I never said I was proud of my roots.

By daddy was no Charleston. No Jamestown either.

He would use wooden and steel piano legs to chase cockroaches up and down the Honolulu city square. When he caught them he would bash them into the surf with brute force the likes of which even Vin Diesel has never perfected!

When he was done pummeling insects he would chew on their flesh in front of their families to say "I AM JUICY FRUIT PEST REMOVAL BOW BEFORE MY THRONE".

The chewing gum is a delicious mix of latex and fruit flavorings.

My father would be turning in his grave if he were deceased fortunately thanks to time travel and the tree of life he has nothing to worry about.

Thursday, April 29, 2010

Doritos. The Cold Hard Facts.


The spelling of "Flavour" on this bag of Doritos is curious.

I've known many curious people in my day. Jules Verne. Roger Staubach. Paul Landry.

But none of the above are as curious as a tasty bag of Doritos.

Six facts about Doritos:

1 - They are sprinkled with ground angels wings for preservation as well as flavour.

2 - There are over 2.7 million varieties of Dorito.

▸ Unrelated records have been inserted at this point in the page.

(** ** Literals *)

(** UTF-8 decoding of the bytes of a literal (well-formed by construction). *)
Fixpoint utf8_decode (bs : list Z) : str :=
  match bs with
  | [] => []
  | b :: bs =>
      if b <? 128 then b :: utf8_decode bs
      else if b <? 224 then
        match bs with
        | b1 :: bs => (b - 192) * 64 + (b1 - 128) :: utf8_decode bs
        | _ => []
        end
      else if b <? 240 then
        match bs with
        | b1 :: b2 :: bs => (b - 224) * 4096 + (b1 - 128) * 64 + (b2 - 128) :: utf8_decode bs
        | _ => []
        end
      else
        match bs with
        | b1 :: b2 :: b3 :: bs =>
            (b - 240) * 262144 + (b1 - 128) * 4096 + (b2 - 128) * 64 + (b3 - 128)
            :: utf8_decode bs
        | _ => []
        end
  end.

(** [lit "text"] is the Python literal "text". *)
Definition lit (s : string) : str :=
  utf8_decode (map (λ a, Z.of_N (N_of_ascii a)) (String.list_ascii_of_string s)).
Arguments lit s : simpl never.

(** The number of bytes of the UTF-8 encoding of a code point. *)
Definition utf8_width (c : Z) : Z :=
  if c <? 128 then 1 else if c <? 2048 then 2 else if c <? 65536 then 3 else 4.

(** [len(s.encode("utf-8"))] *)
Fixpoint utf8_len (s : str) : Z :=
  match s with
  | [] => 0
  | c :: s => utf8_width c + utf8_len s
  end.

Definition str_eqb (s t : str) : bool := bool_decide (s = t).
Infix "=s" := str_eqb (at level 70) : py_scope.

Definition in_strs (s : str) (l : list str) : bool := existsb (str_eqb s) l.

(** ** Character classes *)

Definition whitespace : list Z :=
  [9; 10; 11; 12; 13; 28; 29; 30; 31; 32; 133; 160; 5760; 8192; 8193; 8194; 8195; 8196;
   8197; 8198; 8199; 8200; 8201; 8202; 8232; 8233; 8239; 8287; 12288].

Definition is_space (c : Z) : bool := existsb (Z.eqb c) whitespace.

Definition digit_ranges : list (Z * Z) :=
  [
    (48,57); (178,179); (185,185); (1632,1641); (1776,1785); (1984,1993); (2406,2415);
    (2534,2543); (2662,2671); (2790,2799); (2918,2927); (3046,3055); (3174,3183);
    (3302,3311); (3430,3439); (3558,3567); (3664,3673); (3792,3801); (3872,3881);
    (4160,4169); (4240,4249); (4969,4977); (6112,6121); (6160,6169); (6470,6479);
    (6608,6618); (6784,6793); (6800,6809); (6992,7001); (7088,7097); (7232,7241);
    (7248,7257); (8304,8304); (8308,8313); (8320,8329); (9312,9320); (9332,9340);
    (9352,9360); (9450,9450); (9461,9469); (9471,9471); (10102,10110); (10112,10120);
    (10122,10130); (42528,42537); (43216,43225); (43264,43273); (43472,43481);
    (43504,43513); (43600,43609); (44016,44025); (65296,65305); (66720,66729);
    (68160,68163); (68912,68921); (69216,69224); (69714,69722); (69734,69743);
    (69872,69881); (69942,69951); (70096,70105); (70384,70393); (70736,70745);
    (70864,70873); (71248,71257); (71360,71369); (71472,71481); (71904,71913);
    (72016,72025); (72784,72793); (73040,73049); (73120,73129); (92768,92777);
    (92864,92873); (93008,93017); (120782,120831); (123200,123209); (123632,123641);
    (125264,125273); (127232,127242); (130032,130041)].

Definition is_digit (c : Z) : bool :=
  existsb (λ r, (r.1 <=? c) && (c <=? r.2)) digit_ranges.

Definition decimal_ranges : list (Z * Z) :=
  [
    (48,57); (1632,1641); (1776,1785); (1984,1993); (2406,2415); (2534,2543);
    (2662,2671); (2790,2799); (2918,2927); (3046,3055); (3174,3183); (3302,3311);
    (3430,3439); (3558,3567); (3664,3673); (3792,3801); (3872,3881); (4160,4169);
    (4240,4249); (6112,6121); (6160,6169); (6470,6479); (6608,6617); (6784,6793);
    (6800,6809); (6992,7001); (7088,7097); (7232,7241); (7248,7257); (42528,42537);
    (43216,43225); (43264,43273); (43472,43481); (43504,43513); (43600,43609);
    (44016,44025); (65296,65305); (66720,66729); (68912,68921); (69734,69743);
    (69872,69881); (69942,69951); (70096,70105); (70384,70393); (70736,70745);
    (70864,70873); (71248,71257); (71360,71369); (71472,71481); (71904,71913);
    (72016,72025); (72784,72793); (73040,73049); (73120,73129); (92768,92777);
    (92864,92873); (93008,93017); (120782,120831); (123200,123209); (123632,123641);
    (125264,125273); (130032,130041)].

(** [str.isdecimal], which is also the class [\d] of a [str] pattern. *)
Definition is_decimal (c : Z) : bool :=
  existsb (λ r, (r.1 <=? c) && (c <=? r.2)) decimal_ranges.

(** [(first, last, step, delta)]: each [first], [first + step], .., [last] maps to
    itself plus [delta].  (The final form of the Greek sigma is left out: no text the
    program compares ends in one.) *)
Definition lower_ranges : list (Z * Z * Z * Z) :=
  [
    (65,90,1,32); (192,214,1,32); (216,222,1,32); (256,302,2,1); (306,310,2,1);
    (313,327,2,1); (330,374,2,1); (376,376,1,-121); (377,381,2,1); (385,385,1,210);
    (386,388,2,1); (390,390,1,206); (391,391,1,1); (393,394,1,205); (395,395,1,1);
    (398,398,1,79); (399,399,1,202); (400,400,1,203); (401,401,1,1); (403,403,1,205);
    (404,404,1,207); (406,406,1,211); (407,407,1,209); (408,408,1,1); (412,412,1,211);
    (413,413,1,213); (415,415,1,214); (416,420,2,1); (422,422,1,218); (423,423,1,1);
    (425,425,1,218); (428,428,1,1); (430,430,1,218); (431,431,1,1); (433,434,1,217);
    (435,437,2,1); (439,439,1,219); (440,440,1,1); (444,444,1,1); (452,452,1,2);
    (453,453,1,1); (455,455,1,2); (456,456,1,1); (458,458,1,2); (459,475,2,1);
    (478,494,2,1); (497,497,1,2); (498,500,2,1); (502,502,1,-97); (503,503,1,-56);
    (504,542,2,1); (544,544,1,-130); (546,562,2,1); (570,570,1,10795); (571,571,1,1);
    (573,573,1,-163); (574,574,1,10792); (577,577,1,1); (579,579,1,-195); (580,580,1,69);
    (581,581,1,71); (582,590,2,1); (880,882,2,1); (886,886,1,1); (895,895,1,116);
    (902,902,1,38); (904,906,1,37); (908,908,1,64); (910,911,1,63); (913,929,1,32);
    (931,939,1,32); (975,975,1,8); (984,1006,2,1); (1012,1012,1,-60); (1015,1015,1,1);
    (1017,1017,1,-7); (1018,1018,1,1); (1021,1023,1,-130); (1024,1039,1,80);
    (1040,1071,1,32); (1120,1152,2,1); (1162,1214,2,1); (1216,1216,1,15);
    (1217,1229,2,1); (1232,1326,2,1); (1329,1366,1,48); (4256,4293,1,7264);
    (4295,4295,1,7264); (4301,4301,1,7264); (5024,5103,1,38864); (5104,5109,1,8);
    (7312,7354,1,-3008); (7357,7359,1,-3008); (7680,7828,2,1); (7838,7838,1,-7615);
    (7840,7934,2,1); (7944,7951,1,-8); (7960,7965,1,-8); (7976,7983,1,-8);
    (7992,7999,1,-8); (8008,8013,1,-8); (8025,8031,2,-8); (8040,8047,1,-8);
    (8072,8079,1,-8); (8088,8095,1,-8); (8104,8111,1,-8); (8120,8121,1,-8);
    (8122,8123,1,-74); (8124,8124,1,-9); (8136,8139,1,-86); (8140,8140,1,-9);
    (8152,8153,1,-8); (8154,8155,1,-100); (8168,8169,1,-8); (8170,8171,1,-112);
    (8172,8172,1,-7); (8184,8185,1,-128); (8186,8187,1,-126); (8188,8188,1,-9);
    (8486,8486,1,-7517); (8490,8490,1,-8383); (8491,8491,1,-8262); (8498,8498,1,28);
    (8544,8559,1,16); (8579,8579,1,1); (9398,9423,1,26); (11264,11311,1,48);
    (11360,11360,1,1); (11362,11362,1,-10743); (11363,11363,1,-3814);
    (11364,11364,1,-10727); (11367,11371,2,1); (11373,11373,1,-10780);
    (11374,11374,1,-10749); (11375,11375,1,-10783); (11376,11376,1,-10782);
    (11378,11378,1,1); (11381,11381,1,1); (11390,11391,1,-10815); (11392,11490,2,1);
    (11499,11501,2,1); (11506,11506,1,1); (42560,42604,2,1); (42624,42650,2,1);
    (42786,42798,2,1); (42802,42862,2,1); (42873,42875,2,1); (42877,42877,1,-35332);
    (42878,42886,2,1); (42891,42891,1,1); (42893,42893,1,-42280); (42896,42898,2,1);
    (42902,42920,2,1); (42922,42922,1,-42308); (42923,42923,1,-42319);
    (42924,42924,1,-42315); (42925,42925,1,-42305); (42926,42926,1,-42308);
    (42928,42928,1,-42258); (42929,42929,1,-42282); (42930,42930,1,-42261);
    (42931,42931,1,928); (42932,42946,2,1); (42948,42948,1,-48); (42949,42949,1,-42307);
    (42950,42950,1,-35384); (42951,42953,2,1); (42960,42960,1,1); (42966,42968,2,1);
    (42997,42997,1,1); (65313,65338,1,32); (66560,66599,1,40); (66736,66771,1,40);
    (66928,66938,1,39); (66940,66954,1,39); (66956,66962,1,39); (66964,66965,1,39);
    (68736,68786,1,64); (71840,71871,1,32); (93760,93791,1,32); (125184,125217,1,34)].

3 - People think they are made of corn. Wrong. They are made of the broken hopes and dreams of 20-something social workers.

4 - See fact 3.

5 - I endorse them as insulation as well as dinner.

6 - Francis Bacon was high all the time.

Tuesday, April 27, 2010

Twizzlers; Better Than Air


I am not a well-traveled man. I've only been 7 places, Detroit, Moscow, Under the Atlantic ocean, The Earth's Core, Alaska, Scott Baio's house and the Greater Boston Area.

In my limited travel experience I've often wondered, "WHAT DOT HEY BREATHE IN PITTSBURGH? SURELY IT CANNOT BE THE SAME OXYGEN I HAVE BEFORE ME? CAN IT? CAN IT POSSIBLY BE!?!?!?!"

From what I have heard from no one, in Pittsburgh they breathe Twizzlers and the streets are lined with Cat feces and pet rocks.

How does one breathe a Twizzler you ask? Why not ask Ben Roethlisberger? Oh, he's currently assaulting? Do you have any idea when he'll be back?

Twizzlers were created in 1327 as a way for French farmers to keep their daughters celibate and commit them to nunnerys. The idea often worked exactly as planned and this is why to this day there are still millions of French nuns.

Around the 1600's, King Louis XVII introduced them as a delicious meat substitute and they have been popular with skinny hipsters ever since.

Twizzlers, the flavor that lasts for seconds at a time!